(* ===== verification/Database.v ===== *)
(** * The open database ([pkg/ndb/database.go])

    The handle on an open file: its contents, the in-memory header, the lazily
    loaded B-tree roots, the lookup caches and the ID counters, with the
    lookups, block reads and low-level writes. *)
From S2P Require Import Prelude Format Codec Ids Crypt Page Block Header State.

(** ** Data *)
Record NodeInfo := mkNodeInfo { NI_NID : Z; NI_DataBID : Z; NI_SubBID : Z; NI_ParentNID : Z }.
Record BlockInfo := mkBlockInfo { BI_BID : Z; BI_Location : Z; BI_Size : Z; BI_RefCount : Z }.
#[export] Instance NodeInfo_eq_dec : EqDecision NodeInfo.
Proof. solve_decision. Defined.

(** A root page behind its [sync.Once]: whether the load ran, and the page
    pointer ([None] is nil). *)
Record Root_ := mkOnce { once_done : bool; once_page : option BTPage }.
Record Database := mkDB {
  db_file : bytes; db_header : Header;
  db_nbtRoot : Root_; db_bbtRoot : Root_;
  db_nodeCache : gmap Z NodeInfo; db_blockCache : gmap Z BlockInfo;
  db_readOnly : bool; db_dirty : bool; db_nextBID : Z; db_nextNID : Z }.

Definition set_file (db : Database) f := mkDB f (db_header db) (db_nbtRoot db) (db_bbtRoot db)
  (db_nodeCache db) (db_blockCache db) (db_readOnly db) (db_dirty db) (db_nextBID db) (db_nextNID db).
Definition set_header (db : Database) h := mkDB (db_file db) h (db_nbtRoot db) (db_bbtRoot db)
  (db_nodeCache db) (db_blockCache db) (db_readOnly db) (db_dirty db) (db_nextBID db) (db_nextNID db).
Definition set_roots (db : Database) n b := mkDB (db_file db) (db_header db) n b
  (db_nodeCache db) (db_blockCache db) (db_readOnly db) (db_dirty db) (db_nextBID db) (db_nextNID db).
Definition set_caches (db : Database) n b := mkDB (db_file db) (db_header db) (db_nbtRoot db) (db_bbtRoot db)
  n b (db_readOnly db) (db_dirty db) (db_nextBID db) (db_nextNID db).
Definition set_dirty (db : Database) d := mkDB (db_file db) (db_header db) (db_nbtRoot db) (db_bbtRoot db)
  (db_nodeCache db) (db_blockCache db) (db_readOnly db) d (db_nextBID db) (db_nextNID db).
Definition set_next (db : Database) b n := mkDB (db_file db) (db_header db) (db_nbtRoot db) (db_bbtRoot db)
  (db_nodeCache db) (db_blockCache db) (db_readOnly db) (db_dirty db) b n.
(** Applying queued node changes to a database of the ANSI format whose
    merged entries fit one page: the call succeeds, and the page at the returned
    reference reads back as a one-page tree of exactly the merged entries; the
    rest of the file is left alone. *)
Theorem applyNBT_one_page w depth n root entries off m :
  db_readOnly (w_db w) = false → db_Format (w_db w) = FormatANSI → 0 ≤ off < 2 ^ 32 →
  ¬ (w_nbtInserts w = ∅ ∧ w_nbtDeletes w = ∅) →
  (loadNBTRoot (w_db w)).2 = Ok tt → once_page (db_nbtRoot (loadNBTRoot (w_db w)).1) = Some root →
  nbt_tree (db_file (w_db w)) FormatANSI n root entries → (n ≤ depth)%nat →
  Allocate (w_amap w) PageSize = Ok (off, m) →
  let merged := merge_nbt entries (w_nbtDeletes w) (map_to_list (w_nbtInserts w)).*2 in
  Forall (NBTLeaf_wf FormatANSI) merged → blen merged ≤ MaxBTPageEntriesNBTANSI →
  ∃ w' p, applyNBTChanges depth w = (w', Ok (mkBRef off off)) ∧
    child_page (db_file (w_db w')) FormatANSI PageTypeNBT (mkBRef off off) = Ok p ∧
    nbt_tree (db_file (w_db w')) FormatANSI 1 p merged ∧
    ∀ a k, 0 ≤ a → 0 ≤ k → a + k ≤ blen (db_file (w_db w)) → a + k ≤ off ∨ off + PageSize ≤ a →
      sub (db_file (w_db w')) a k = sub (db_file (w_db w)) a k.
Proof.
  intros Hro Hf Hoff Hch Hload Hroot Ht Hd HA merged Hwf Hlen.
  destruct (loadNBTRoot_frame (w_db w)) as (F1 & F2 & F3). unfold nbt_tree in Ht.
  unfold applyNBTChanges. rewrite (st_bind_Ok get _ _ w w) by done. cbv beta.
  replace (bool_decide (w_nbtInserts w = ∅) && bool_decide (w_nbtDeletes w = ∅)) with false
    by (repeat case_bool_decide; try done; naive_solver).
  set (db1 := (loadNBTRoot (w_db w)).1) in *. set (w1 := w_set_db w db1).
  rewrite (st_bind_Ok _ _ w w1 tt).
  2:{ unfold on_db, zoom. destruct (loadNBTRoot (w_db w)) as [? ?]. cbn in *. by subst. }
  rewrite (st_bind_Ok get _ w1 w1 w1) by done. cbv beta. change (w_db w1) with db1. rewrite Hroot.
  rewrite (st_bind_Ok _ _ w1 w1 root) by done. unfold db_Format in *. rewrite F1, F2, Hf.
  assert (collectNBTEntries depth (db_file (w_db w)) FormatANSI root = Ok entries) as Hcol.
  { rewrite collectNBT_bt. by apply (bt_collect_tree PageTypeNBT BP_NBTEntries NE_NID (λ k, k) _ _ n). }
  rewrite (st_bind_Ok _ _ w1 w1 entries) by (unfold lift; by rewrite Hcol).
  change (w_nbtDeletes w1) with (w_nbtDeletes w). change (w_nbtInserts w1) with (w_nbtInserts w). fold merged.
  unfold rebuildNBT. rewrite (st_bind_Ok get _ w1 w1 w1) by done. cbv beta. unfold db_Format.
  change (w_db w1) with db1. rewrite F2, Hf. cbn [is_ANSI]. rewrite (proj2 (Z.leb_le _ _)) by done.
  destruct (place_page_back w1 (NewNBTLeafPage merged) off m) as (raw & p & Hr & Hp & Hc & Hlv & Hn & _).
  { cbn. by rewrite F3. } { unfold db_Format. cbn. by rewrite F2. } { lia. } { done. }
  { constructor; [done|cbn; unfold fits; lia|done|done]. }
  unfold createNBTLeafPage. rewrite (st_bind_Ok _ _ _ _ _ Hp). eexists _, p. split; [reflexivity|].
  cbn [w_set_roots w_set_db w_set_amap w_db set_file db_file w1] in *. split; [exact Hc|split].
  - change merged with (BP_NBTEntries (NewNBTLeafPage merged off)). rewrite <- Hn. apply tree_leaf. unfold IsLeaf. by rewrite Hlv.
  - intros a k Ha Hk Hin Hdis. rewrite F1. apply write_at_frame; rewrite ?Hr; done || lia.
Qed.
Definition one_leaf_file : bytes :=
  ok_or [] (BuildBTPage (NewNBTLeafPage [mkNBTLeaf 33 4 0 0; mkNBTLeaf 65 8 0 33] 0) FormatANSI).
Definition sample_writer : BTWriter :=
  w_set_nbt (NewBTWriter (sample_db one_leaf_file (NewHeader FormatANSI ClientMagicPST)) (CreateNewAMapManager FormatANSI))
    {[ 97 := mkNodeInfo 97 12 0 33 ]} {[ 65 ]}.
Definition sample_leaf : BTPage :=
  ok_or (NewNBTLeafPage [] 0) (child_page one_leaf_file FormatANSI PageTypeNBT (mkBRef 0 0)).
Definition alloc_map (m : AMapManager) (size : Z) : AMapManager :=
  match Allocate m size with Ok (_, m') => m' | _ => m end.
Lemma sample_leaf_tree :
  nbt_tree (db_file (w_db sample_writer)) FormatANSI 1 sample_leaf [mkNBTLeaf 33 4 0 0; mkNBTLeaf 65 8 0 33].
Proof.
  replace [mkNBTLeaf 33 4 0 0; mkNBTLeaf 65 8 0 33] with (BP_NBTEntries sample_leaf) by (vm_compute; reflexivity).
  apply tree_leaf. vm_compute; reflexivity.
Qed.
Lemma applyNBT_one_page_witness :
  let merged := merge_nbt [mkNBTLeaf 33 4 0 0; mkNBTLeaf 65 8 0 33] (w_nbtDeletes sample_writer)
    (map_to_list (w_nbtInserts sample_writer)).*2 in
  ∃ w' p, applyNBTChanges 1 sample_writer = (w', Ok (mkBRef 35840 35840)) ∧
    child_page (db_file (w_db w')) FormatANSI PageTypeNBT (mkBRef 35840 35840) = Ok p ∧
    nbt_tree (db_file (w_db w')) FormatANSI 1 p merged ∧
    ∀ a k, 0 ≤ a → 0 ≤ k → a + k ≤ blen (db_file (w_db sample_writer)) → a + k ≤ 35840 ∨ 35840 + PageSize ≤ a →
      sub (db_file (w_db w')) a k = sub (db_file (w_db sample_writer)) a k.
Proof.
  refine (applyNBT_one_page sample_writer 1 1 sample_leaf [mkNBTLeaf 33 4 0 0; mkNBTLeaf 65 8 0 33] 35840
    (alloc_map (w_amap sample_writer) PageSize) _ _ _ _ _ _ sample_leaf_tree (le_n 1) _ _ _).
  - done.
  - vm_compute; reflexivity.
  - lia.
  - intros [H _]. vm_compute in H. discriminate H.
  - vm_compute; reflexivity.
  - vm_compute; reflexivity.
  - vm_compute; reflexivity.
  - replace (merge_nbt _ _ _) with [mkNBTLeaf 33 4 0 0; mkNBTLeaf 97 12 0 33] by (vm_compute; reflexivity).
    repeat constructor; by vm_compute.
  - by vm_compute.
Defined.

(** ** Keys of the pages the writer makes *)

(** A page that the writer files under key [KE_Key e]: a leaf whose last entry
    has that key. *)
Definition max_leaf (file : bytes) (format : PSTFormat) (e : BTNonleafEntry) (l : list NBTLeafEntry) : Prop :=
  ∃ c x, child_page file format PageTypeNBT (KE_Ref e) = Ok c ∧ IsLeaf c = true ∧ BP_NBTEntries c = l ∧
    last l = Some x ∧ NE_NID x = KE_Key e.

Lemma max_leaf_scan file format es ls nid :
  Forall2 (max_leaf file format) es ls → StronglySorted Z.lt (map NE_NID (concat ls)) → ∀ found,
  (scan_child (λ k, k) es nid found = found ∧ ∀ l x, l ∈ ls → last l = Some x → nid < NE_NID x) ∨
  ∃ e l x, scan_child (λ k, k) es nid found = Some e ∧ max_leaf file format e l ∧ l ∈ ls ∧ last l = Some x ∧
    NE_NID x ≤ nid ∧ ∀ l' x', l' ∈ ls → last l' = Some x' → NE_NID x' ≤ NE_NID x ∨ nid < NE_NID x'.
Proof.
  intros Hf. induction Hf as [|e l es ls He Hf IH]; intros Hs found; [left; split; [done|by intros ? ? ?%not_elem_of_nil]|].
  cbn [concat] in Hs. rewrite map_app in Hs. apply StronglySorted_app in Hs as (Hlt & Hs1 & Hs2).
  pose proof He as (c & x & _ & _ & _ & Hlast & Hkey).
  assert (∀ l' x', l' ∈ ls → last l' = Some x' → NE_NID x < NE_NID x') as Hgt.
  { intros l' x' Hl' Hx'. apply Hlt; apply list_elem_of_fmap_2; [by apply last_Some_elem_of|].
    by eapply elem_concat, last_Some_elem_of. }
  cbn [scan_child]. destruct (Z.leb_spec (KE_Key e) nid) as [Hle|Hgt'].
  - right. destruct (IH Hs2 (Some e)) as [[-> Hno]|(e' & l' & x' & -> & H1 & H2 & H3 & H4 & H5)].
    + exists e, l, x. split; [done|split; [done|split; [left|split; [done|split; [lia|]]]]].
      intros l' x' [->|Hl']%elem_of_cons Hx'; [left; by simplify_eq|right; by eapply Hno].
    + exists e', l', x'. split; [done|split; [done|split; [by right|split; [done|split; [done|]]]]].
      intros l2 x2 [->|Hl2]%elem_of_cons Hx2; [|by eapply H5]. left. simplify_eq. specialize (Hgt l' x' H2 H3). lia.
  - left. split; [done|]. intros l' x' [->|Hl']%elem_of_cons Hx'; [simplify_eq; lia|].
    specialize (Hgt l' x' Hl' Hx'). lia.
Qed.
Lemma StronglySorted_last (l : list NBTLeafEntry) x :
  StronglySorted Z.lt (map NE_NID l) → last l = Some x → ∀ y, y ∈ l → y = x ∨ NE_NID y < NE_NID x.
Proof.
  intros Hs Hl y Hy. apply last_Some in Hl as [k ->]. rewrite map_app in Hs.
  apply StronglySorted_app in Hs as (H & _ & _). apply elem_of_app in Hy as [Hy| ->%list_elem_of_singleton]; [right|by left].
  apply H; [by apply list_elem_of_fmap_2|left].
Qed.
Lemma collect_max_leaves file format page ls d :
  IsLeaf page = false → Forall2 (max_leaf file format) (BP_NonleafEntries page) ls →
  bt_collect PageTypeNBT BP_NBTEntries (S (S d)) file format page = Ok (concat ls).
Proof.
  intros Hlf Hf. remember (S d) as d1 eqn:Ed. cbn [bt_collect]. rewrite Hlf, mret_Ok.
  assert (∀ acc, foldl (λ acc child, entries ← acc; childPage ← child_page file format PageTypeNBT (KE_Ref child);
      childEntries ← bt_collect PageTypeNBT BP_NBTEntries d1 file format childPage; mret (entries ++ childEntries))
    (Ok acc) (BP_NonleafEntries page) = Ok (acc ++ concat ls)) as H; [|apply (H [])].
  induction Hf as [|e l es ls (c & x & Hc & Hl & Hn & _) Hf IH]; intros acc; cbn [foldl concat].
  { by rewrite app_nil_r. }
  rewrite bind_Ok, Hc, bind_Ok. subst d1. cbn [bt_collect]. rewrite Hl, Hn. rewrite app_assoc. apply (IH (acc ++ l)).
Qed.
#####
Please show each line in the records above that contains "Definition".

→ Solution to this task
Definition set_file (db : Database) f := mkDB f (db_header db) (db_nbtRoot db) (db_bbtRoot db)
Definition set_header (db : Database) h := mkDB (db_file db) h (db_nbtRoot db) (db_bbtRoot db)
Definition set_roots (db : Database) n b := mkDB (db_file db) (db_header db) n b
Definition set_caches (db : Database) n b := mkDB (db_file db) (db_header db) (db_nbtRoot db) (db_bbtRoot db)
Definition set_dirty (db : Database) d := mkDB (db_file db) (db_header db) (db_nbtRoot db) (db_bbtRoot db)
Definition set_next (db : Database) b n := mkDB (db_file db) (db_header db) (db_nbtRoot db) (db_bbtRoot db)
Definition one_leaf_file : bytes :=
Definition sample_writer : BTWriter :=
Definition sample_leaf : BTPage :=
Definition alloc_map (m : AMapManager) (size : Z) : AMapManager :=
Definition max_leaf (file : bytes) (format : PSTFormat) (e : BTNonleafEntry) (l : list NBTLeafEntry) : Prop :=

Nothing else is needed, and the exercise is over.